> HOW TO COMPLETE THIS TASK
Each line with the string "EmptyString" is to be copied from the records below.

> Saved entries
(** * Hetzner Cloud VPS management script: model and verified properties

    A shallow embedding of [src/hetzner.py].  The script is a thin
    command-line client: it parses its arguments, resolves an API token,
    performs one or two HTTP requests and prints to the console.

    - [Py] holds the Python values the script manipulates (decoded JSON,
      strings) and the built-in operations it applies to them, each with the
      exception it can raise.
    - [Sys] holds the process model: a world with the remote service, the
      environment, standard input and the trace of observable events, and a
      small monad for computations that can return, call [sys.exit] or raise.
    - [HetznerCloudManager] and the top-level definitions that follow are the
      class and the functions of the script, in source order.
    - The theorems come last. *)

From Stdlib Require Import List String Ascii ZArith NArith Bool Lia.
From Stdlib Require Import DecimalString.
Import ListNotations.

Local Open Scope string_scope.

(* ################################################################# *)
(** * Python values and built-ins *)

Module Py.

(** Decoded JSON, which is also the Python data the script builds.  A [dict]
    is an association list in insertion order with unique keys.  Numbers are
    the integers: no field read by the script is fractional.  A [str] is a
    sequence of code points below 256, one per [ascii]. *)
#[warnings="-register-all"]
Inductive json : Type :=
| JNull
| JBool (b : bool)
| JInt (z : Z)
| JStr (s : string)
| JArr (l : list json)
| JObj (kvs : list (string * json)).

(** The exceptions the script can meet. *)
Inductive exn : Type :=
| KeyError
| TypeError
| AttributeError
| JSONDecodeError
| ConnectionError
| EOFError.

Definition exn_eqb (a b : exn) : bool :=
  match a, b with
  | KeyError, KeyError | TypeError, TypeError
  | AttributeError, AttributeError | JSONDecodeError, JSONDecodeError
  | ConnectionError, ConnectionError | EOFError, EOFError => true
  | _, _ => false
  end.

(** How a computation ends: with a value, through [sys.exit(code)], or with an
    exception. *)
Inductive outcome (A : Type) : Type :=
| Ret (a : A)
| Exit (code : Z)
| Raise (e : exn).
Arguments Ret {A} a.
Arguments Exit {A} code.
Arguments Raise {A} e.

(** The newline character and the strings built from single characters. *)
Definition nl : string := String (ascii_of_nat 10) "".
Definition str1 (c : ascii) : string := String c "".

Fixpoint chars (s : string) : list ascii :=
  match s with
  | EmptyString => []
  | String c s' => c :: chars s'
  end.

Fixpoint smap (f : ascii -> ascii) (s : string) : string :=
  match s with
  | EmptyString => EmptyString
  | String c s' => String (f c) (smap f s')
  end.

Fixpoint join (sep : string) (l : list string) : string :=
  match l with
  | [] => ""
  | [x] => x
  | x :: rest => x ++ sep ++ join sep rest
  end.

Fixpoint replicate (n : nat) (s : string) : string :=
  match n with
  | O => ""
  | S n' => s ++ replicate n' s
  end.

(** [str(n)] for an [int]. *)
Definition str_of_Z (z : Z) : string := NilZero.string_of_int (Z.to_int z).

(** [c.isdigit()] for one code point below 256: the ASCII digits and the
    superscripts two, three and one. *)
Definition isdigit_char (c : ascii) : bool :=
  let n := N_of_ascii c in
  ((48 <=? n) && (n <=? 57) || (n =? 178) || (n =? 179) || (n =? 185))%N.

(** [s.isdigit()]: at least one character, all of them digits. *)
Definition isdigit (s : string) : bool :=
  match s with
  | EmptyString => false
  | _ => forallb isdigit_char (chars s)
  end.

(** [c.lower()] for one code point below 256. *)
Definition lower_char (c : ascii) : ascii :=
  let n := N_of_ascii c in
  if ((65 <=? n) && (n <=? 90)
      || (192 <=? n) && (n <=? 222) && negb (n =? 215))%N
  then ascii_of_N (n + 32) else c.

Definition lower (s : string) : string := smap lower_char s.

(** [repr(s)] for a [str]: single quotes, unless the text has a single quote
    and no double quote; backslash escapes for the quote, the backslash and
    what does not print. *)
Definition dquote : ascii := ascii_of_nat 34.

Definition hex_digit (n : N) : string :=
  str1 (ascii_of_N (if (n <? 10)%N then 48 + n else 87 + n)).

Definition printable (c : ascii) : bool :=
  let n := N_of_ascii c in
  negb ((n <? 32) || (127 <=? n) && (n <=? 160) || (n =? 173))%N.

Definition repr_char (quote : ascii) (c : ascii) : string :=
  let n := N_of_ascii c in
  if (n =? 92)%N then "\\"
  else if Ascii.eqb c quote then "\" ++ str1 c
  else if (n =? 10)%N then "\n"
  else if (n =? 13)%N then "\r"
  else if (n =? 9)%N then "\t"
  else if printable c then str1 c
  else "\x" ++ hex_digit (n / 16) ++ hex_digit (n mod 16).

Definition repr_str (s : string) : string :=
  let has q := existsb (Ascii.eqb q) (chars s) in
  let quote := if has "'"%char && negb (has dquote) then dquote else "'"%char in
  str1 quote ++ concat "" (map (repr_char quote) (chars s)) ++ str1 quote.

(** [repr(v)], and [str(v)], which differs on a [str] only. *)
Fixpoint repr (v : json) : string :=
  match v with
  | JNull => "None"
  | JBool true => "True"
  | JBool false => "False"
  | JInt z => str_of_Z z
  | JStr s => repr_str s
  | JArr l => "[" ++ join ", " (map repr l) ++ "]"
  | JObj kvs =>
      "{" ++ join ", " (map (fun kv => repr_str (fst kv) ++ ": " ++ repr (snd kv)) kvs)
          ++ "}"
  end.

Definition str (v : json) : string :=
  match v with
  | JStr s => s
  | _ => repr v
  end.

(** Truth value of an object, as [if v:] and [not v] test it. *)
Definition truthy (v : json) : bool :=
  match v with
  | JNull => false
  | JBool b => b
  | JInt z => negb (z =? 0)%Z
  | JStr s => negb (s =? "")
  | JArr l => negb (Nat.eqb (List.length l) 0)
  | JObj kvs => negb (Nat.eqb (List.length kvs) 0)
  end.

(** [a == b] where [a] is a [str]: only an equal [str] compares equal. *)
Definition str_eq (a : string) (b : json) : bool :=
  match b with
  | JStr s => a =? s
  | _ => false
  end.

(** Lookup and update in a [dict]. *)
Fixpoint lookup (k : string) (kvs : list (string * json)) : option json :=
  match kvs with
  | [] => None
  | (k', v) :: rest => if k =? k' then Some v else lookup k rest
  end.

Fixpoint setitem (k : string) (v : json) (kvs : list (string * json))
  : list (string * json) :=
  match kvs with
  | [] => [(k, v)]
  | (k', v') :: rest =>
      if k =? k' then (k', v) :: rest else (k', v') :: setitem k v rest
  end.

(** [d.get(k, default)]: only a [dict] has the method. *)
Definition get (d : json) (k : string) (default : json) : outcome json :=
  match d with
  | JObj kvs =>
      match lookup k kvs with
      | Some v => Ret v
      | None => Ret default
      end
  | _ => Raise AttributeError
  end.

(** [d[k]] with a [str] key. *)
Definition getitem (d : json) (k : string) : outcome json :=
  match d with
  | JObj kvs =>
      match lookup k kvs with
      | Some v => Ret v
      | None => Raise KeyError
      end
  | _ => Raise TypeError
  end.

(** [len(v)]. *)
Definition len (v : json) : outcome Z :=
  match v with
  | JArr l => Ret (Z.of_nat (List.length l))
  | JObj kvs => Ret (Z.of_nat (List.length kvs))
  | JStr s => Ret (Z.of_nat (String.length s))
  | _ => Raise TypeError
  end.

(** The elements [for x in v] visits. *)
Definition iter (v : json) : outcome (list json) :=
  match v with
  | JArr l => Ret l
  | JObj kvs => Ret (map (fun kv => JStr (fst kv)) kvs)
  | JStr s => Ret (map (fun c => JStr (str1 c)) (chars s))
  | _ => Raise TypeError
  end.

(** [s.ljust(width)]: pad on the right, never truncate. *)
Definition ljust (s : string) (width : nat) : string :=
  s ++ replicate (width - String.length s) " ".

(** [format(v, "<width")], the f-string field [{v:<width}]: an [int] (and a
    [bool], which is one) is written in decimal; [None], a [list] and a
    [dict] refuse a format specification. *)
Definition format_left (v : json) (width : nat) : outcome string :=
  match v with
  | JStr s => Ret (ljust s width)
  | JInt z => Ret (ljust (str_of_Z z) width)
  | JBool b => Ret (ljust (if b then "1" else "0") width)
  | _ => Raise TypeError
  end.

End Py.

Export Py.

(* ################################################################# *)
(** * The process and its world *)

Module Sys.

(** An HTTP request as the script hands it to [requests]. *)
Record Request : Type := mkRequest {
  method : string;
  url : string;
  headers : list (string * string);
  json_body : option json
}.

(** A response: its status code, its body text, and what [response.json()]
    decodes the body to ([None] when decoding raises [JSONDecodeError]). *)
Record Response : Type := mkResponse {
  status_code : Z;
  text : string;
  decoded : option json
}.

(** The remote service either answers or the connection fails. *)
Inductive NetResult : Type :=
| Answer (r : Response)
| NetworkError.

(** What the process does that can be seen from outside, in order. *)
Inductive Event : Type :=
| EPrint (line : string)       (* [print(line)] on standard output *)
| EPrompt (prompt : string)    (* the prompt [input(prompt)] writes *)
| EStderr (message : string)   (* a message on standard error *)
| ERequest (r : Request).      (* an HTTP request sent *)

(** The world: the remote service (its answer may depend on the requests it
    has received so far), the environment variables, the lines waiting on
    standard input, and the events so far. *)
Record World : Type := mkWorld {
  net : list Request -> Request -> NetResult;
  environ : list (string * string);
  stdin : list string;
  trace : list Event
}.

Definition emit (e : Event) (w : World) : World :=
  mkWorld (net w) (environ w) (stdin w) (trace w ++ [e]).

> PROBLEM SOLUTION
  | EmptyString => []
  | EmptyString => EmptyString
  | EmptyString => false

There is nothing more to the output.